WHAT IS EXPECTED => Write out exactly the line containing "EmptyString => false" along with each line that follows it in the records below, and no others.

Saved entries

(** C8: names are put in upper case when an integration is registered and
    when it is looked up.  After a descriptor named [n] is registered, a
    lookup under any [m] with the same upper-case form as [n] returns the
    integration that the registration returned, whatever the casing of [n]
    and of [m]. *)
Theorem catalog_integration_lookup_ignores_case
    (st : Adapter) (catalog_integration : ref) (cfg : CatalogIntegrationConfig) (m : string) :
  objects st !! catalog_integration = Some cfg ->
  Py.upper m = Py.upper (cfg_name cfg) ->
  exists integration st',
    add_catalog_integration catalog_integration st = (Return integration, st')
    /\ ci_name integration = Py.upper (cfg_name cfg)
    /\ fst (get_catalog_integration m st') = Return integration.
Proof.
  intros H Hm. rewrite (add_catalog_integration_run st catalog_integration cfg H).
  do 2 eexists. split; [reflexivity |]. split; [reflexivity |].
  rewrite get_catalog_integration_run. cbn [fst catalog_integrations].
  rewrite Hm, lookup_insert_eq. reflexivity.
Qed.

Lemma catalog_integration_lookup_ignores_case_witness :
  Py.upper "My_CATALOG" = Py.upper (cfg_name my_catalog)
  /\ fst (get_catalog_integration "My_CATALOG"
            (snd (add_catalog_integration 1%positive caller_state)))
     = fst (add_catalog_integration 1%positive caller_state).
Proof.
  split; [reflexivity |].
  destruct (catalog_integration_lookup_ignores_case caller_state 1%positive my_catalog
              "My_CATALOG" eq_refl eq_refl) as (integration & st' & Hrun & _ & Hget).
  rewrite Hrun. exact Hget.
Defined.

(** A later registration under a name with another upper-case form does
    not disturb the lookup. *)
Lemma catalog_integration_survives_other_registration
    (st : Adapter) (other : ref) (cfg : CatalogIntegrationConfig) (m : string)
    (integration : CatalogIntegration) :
  objects st !! other = Some cfg ->
  Py.upper (cfg_name cfg) <> Py.upper m ->
  fst (get_catalog_integration m st) = Return integration ->
  fst (get_catalog_integration m (snd (add_catalog_integration other st))) = Return integration.
Proof.
  intros H Hne Hget. rewrite (add_catalog_integration_run st other cfg H).
  rewrite get_catalog_integration_run in *. cbn [fst snd catalog_integrations] in *.
  now rewrite lookup_insert_ne.
Qed.

(** ** Catalog-aware relation builder *)

Section BuilderCases.

Context {RelationConfig CatalogRelation : Type}.
Variable catalog_name : RelationConfig -> option string.
Variable build_relation : CatalogIntegration -> RelationConfig -> result CatalogRelation.

Abbreviation build_with :=
  (build_catalog_relation RelationConfig CatalogRelation catalog_name build_relation).

(** The two branches of the builder, by what [catalog_name] gives. *)
Lemma build_catalog_relation_cases (model : RelationConfig) (st : Adapter) :
  (catalog_name model = None \/ catalog_name model = Some "" ->
   build_with model st = (Return None, st))
  /\ (forall catalog,
        catalog_name model = Some catalog -> catalog <> "" ->
        build_with model st
        = (match get_catalog_integration catalog st with
           | (Return integration, st') => (Some <$> build_relation integration model, st')
           | (Raise e, st') => (Raise e, st')
           end)
        /\ registry_reads (snd (build_with model st))
           = (registry_reads st ++ [Py.upper catalog])%list
        /\ (catalog_integrations st !! Py.upper catalog = None ->
            exists e,
              fst (build_with model st) = Raise e
              /\ exc_class e = DbtCatalogIntegrationNotFoundError)
        /\ (forall integration,
              catalog_integrations st !! Py.upper catalog = Some integration ->
              fst (build_with model st) = (Some <$> build_relation integration model))).
Proof.
  split.
  - intros [H | H]; unfold build_catalog_relation; rewrite H; reflexivity.
  - intros catalog H Hne.
    assert (Ht : Py.truthy catalog = true) by (destruct catalog; [contradiction | reflexivity]).
    assert (Hrun : build_with model st
              = (match get_catalog_integration catalog st with
                 | (Return integration, st') =>
                     (Some <$> build_relation integration model, st')
                 | (Raise e, st') => (Raise e, st')
                 end)).
    { unfold build_catalog_relation. rewrite H, Ht. unfold mbind, M_bind.
      destruct (get_catalog_integration catalog st) as [[integration | e] st'];
        [| reflexivity].
      unfold lift_result. destruct (build_relation integration model); reflexivity. }
    split; [exact Hrun |]. rewrite Hrun, get_catalog_integration_run.
    split; [| split].
    + destruct (catalog_integrations st !! Py.upper catalog); reflexivity.
    + intros ->. eexists. split; reflexivity.
    + intros integration ->. reflexivity.
Qed.

End BuilderCases.

(** C9, as the claim words it, fails: on an adapter as [__init__] leaves
    it, a model configuration that declares no catalog name, and for which
    the info-schema catalog stands in, does not get [None]: the registry
    is consulted, for INFO_SCHEMA, and the relation that this integration
    builds is returned. *)
Lemma undeclared_catalog_builds_default_relation :
  let build :=
    build_catalog_relation (option string) string
      (parse_model.catalog_name (option string) id info_schema_fallback) named_relation in
  let model : option string := None in
  registry_reads constructed_state = []
  /\ fst (build model constructed_state) = Return (Some "INFO_SCHEMA")
  /\ registry_reads (snd (build model constructed_state)) = ["INFO_SCHEMA"]
  /\ build model constructed_state <> (Return None, constructed_state).
Proof.
  cbv zeta.
  assert (Hfst : fst (build_catalog_relation (option string) string
                        (parse_model.catalog_name (option string) id info_schema_fallback)
                        named_relation None constructed_state)
                 = Return (Some "INFO_SCHEMA")) by (vm_compute; reflexivity).
  split; [reflexivity |]. split; [exact Hfst |]. split; [vm_compute; reflexivity |].
  intros H. rewrite H in Hfst. discriminate Hfst.
Qed.

Section BuilderProperties.

Context {RelationConfig CatalogRelation : Type}.
Variable declared_catalog : RelationConfig -> option string.
Variable default_catalog : RelationConfig -> option string.
Variable build_relation : CatalogIntegration -> RelationConfig -> result CatalogRelation.

Abbreviation build :=
  (build_catalog_relation RelationConfig CatalogRelation
     (parse_model.catalog_name RelationConfig declared_catalog default_catalog)
     build_relation).

(** C9, amended: the builder gives [None] and leaves the adapter as it
    was, so that the registry is not consulted, for a model configuration
    that declares no catalog name ([None], or the empty string, which
    Python counts as false) and for which no default catalog stands in
    either.  For a configuration that declares a name, and for one that
    declares none but for which a default catalog stands in, the registry
    is asked for that name, in upper case, once: when the name is absent
    the not-found error of the registry comes out, and otherwise the
    result is what the integration found builds from the configuration. *)
Theorem build_catalog_relation_follows_catalog_name
    (model : RelationConfig) (st : Adapter) :
  (declared_catalog model = None \/ declared_catalog model = Some "" ->
   default_catalog model = None \/ default_catalog model = Some "" ->
   build model st = (Return None, st))
  /\ (forall catalog,
        catalog <> "" ->
        declared_catalog model = Some catalog
        \/ ((declared_catalog model = None \/ declared_catalog model = Some "")
            /\ default_catalog model = Some catalog) ->
        build model st
        = (match get_catalog_integration catalog st with
           | (Return integration, st') => (Some <$> build_relation integration model, st')
           | (Raise e, st') => (Raise e, st')
           end)
        /\ registry_reads (snd (build model st))
           = (registry_reads st ++ [Py.upper catalog])%list
        /\ (catalog_integrations st !! Py.upper catalog = None ->
            exists e,
              fst (build model st) = Raise e
              /\ exc_class e = DbtCatalogIntegrationNotFoundError)
        /\ (forall integration,
              catalog_integrations st !! Py.upper catalog = Some integration ->
              fst (build model st) = (Some <$> build_relation integration model))).
Proof.
  split.
  - intros Hdeclared Hdefault.
    apply (proj1 (build_catalog_relation_cases _ build_relation model st)).
    unfold parse_model.catalog_name.
    destruct Hdeclared as [-> | ->]; cbn [Py.truthy]; exact Hdefault.
  - intros catalog Hne Hname.
    apply (proj2 (build_catalog_relation_cases _ build_relation model st) catalog);
      [| exact Hne].
    assert (Ht : Py.truthy catalog = true) by (destruct catalog; [contradiction | reflexivity]).
    unfold parse_model.catalog_name.
    destruct Hname as [-> | [[-> | ->] ->]]; [now rewrite Ht | reflexivity | reflexivity].
Qed.

End BuilderProperties.

Lemma build_catalog_relation_follows_catalog_name_witness :
  fst (build_catalog_relation (option string) string
         (parse_model.catalog_name (option string) id no_fallback) named_relation
         (Some "my_catalog") registered_state)
  = Return (Some "MY_CATALOG")
  /\ build_catalog_relation (option string) string
       (parse_model.catalog_name (option string) id no_fallback) named_relation
       None registered_state
     = (Return None, registered_state)
  /\ (exists e,
        fst (build_catalog_relation (option string) string
               (parse_model.catalog_name (option string) id info_schema_fallback)
               named_relation None registered_state) = Raise e
        /\ exc_class e = DbtCatalogIntegrationNotFoundError).
Proof.
  split; [| split].
  - apply (proj2 (proj2 (proj2
             (proj2 (build_catalog_relation_follows_catalog_name
                       id no_fallback named_relation (Some "my_catalog") registered_state)
                "my_catalog" ltac:(discriminate) (or_introl eq_refl))))
             (mkIntegration "MY_CATALOG" "iceberg_rest" (Some "iceberg")) eq_refl).
  - apply (proj1 (build_catalog_relation_follows_catalog_name
                    id no_fallback named_relation None registered_state)).
    + left. reflexivity.
    + left. reflexivity.
  - apply (proj1 (proj2 (proj2
             (proj2 (build_catalog_relation_follows_catalog_name
                       id info_schema_fallback named_relation None registered_state)
                "INFO_SCHEMA" ltac:(discriminate)
                (or_intror (conj (or_introl eq_refl) eq_refl)))))
             eq_refl).
Defined.

(** ** Schema drift reconciliation *)

Lemma startswith_append (p s : string) : Py.startswith (p +:+ s) p = true.
Proof.
  induction p as [| c p IH]; [reflexivity |].
  simpl. now rewrite Ascii.eqb_refl, IH.
Qed.

Lemma contains_unfold (hay needle : string) :
  Py.contains hay needle
  = Py.startswith hay needle
    || match hay with
       | EmptyString => false
       | String _ r => Py.contains r needle
       end.
Proof. destruct hay; reflexivity. Qed.

Lemma contains_append (p s : string) : Py.contains (p +:+ s) p = true.
Proof. rewrite contains_unfold, startswith_append. reflexivity. Qed.

Lemma dash_requires_quoting (name : string) :
  Py.contains name "-" = true -> all_chars is_plain_char name = false.
Proof.
  induction name as [| c r IH]; [discriminate |].
  rewrite contains_unfold. intros H. apply orb_true_iff in H as [H | H].
  - simpl in H. rewrite andb_true_r in H. apply Ascii.eqb_eq in H. subst c. reflexivity.
  - simpl. rewrite (IH H). apply andb_false_r.
Qed.

Section SchemaDiffProperties.

Variable normalize : string -> string.
Variable is_reserved : string -> bool.
Variable quote : string -> string.

Abbreviation names := (normalized_names normalize).

Lemma column_map_cons (c : Column) (columns : list Column) :
  column_map normalize (c :: columns)
  = <[normalize (col_name c) := c]> (column_map normalize columns).
Proof. reflexivity. Qed.

Lemma column_map_lookup_none (columns : list Column) (n : string) :
  column_map normalize columns !! n = None <-> ~ In n (names columns).
Proof.
  induction columns as [| c columns IH].
  - unfold column_map. cbn [List.map normalized_names].
    rewrite list_to_map_nil, lookup_empty. simpl. tauto.
  - rewrite column_map_cons, lookup_insert_None, IH. simpl. tauto.
Qed.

COMPLETED EXERCISE =>
       | EmptyString => false
       | String _ r => Py.contains r needle
       end.
Proof. destruct hay; reflexivity. Qed.

Lemma contains_append (p s : string) : Py.contains (p +:+ s) p = true.
Proof. rewrite contains_unfold, startswith_append. reflexivity. Qed.

Lemma dash_requires_quoting (name : string) :
  Py.contains name "-" = true -> all_chars is_plain_char name = false.
Proof.
  induction name as [| c r IH]; [discriminate |].
  rewrite contains_unfold. intros H. apply orb_true_iff in H as [H | H].
  - simpl in H. rewrite andb_true_r in H. apply Ascii.eqb_eq in H. subst c. reflexivity.
  - simpl. rewrite (IH H). apply andb_false_r.
Qed.

Section SchemaDiffProperties.

Variable normalize : string -> string.
Variable is_reserved : string -> bool.
Variable quote : string -> string.

Abbreviation names := (normalized_names normalize).

Lemma column_map_cons (c : Column) (columns : list Column) :
  column_map normalize (c :: columns)
  = <[normalize (col_name c) := c]> (column_map normalize columns).
Proof. reflexivity. Qed.

Lemma column_map_lookup_none (columns : list Column) (n : string) :
  column_map normalize columns !! n = None <-> ~ In n (names columns).
Proof.
  induction columns as [| c columns IH].
  - unfold column_map. cbn [List.map normalized_names].
    rewrite list_to_map_nil, lookup_empty. simpl. tauto.
  - rewrite column_map_cons, lookup_insert_None, IH. simpl. tauto.
Qed.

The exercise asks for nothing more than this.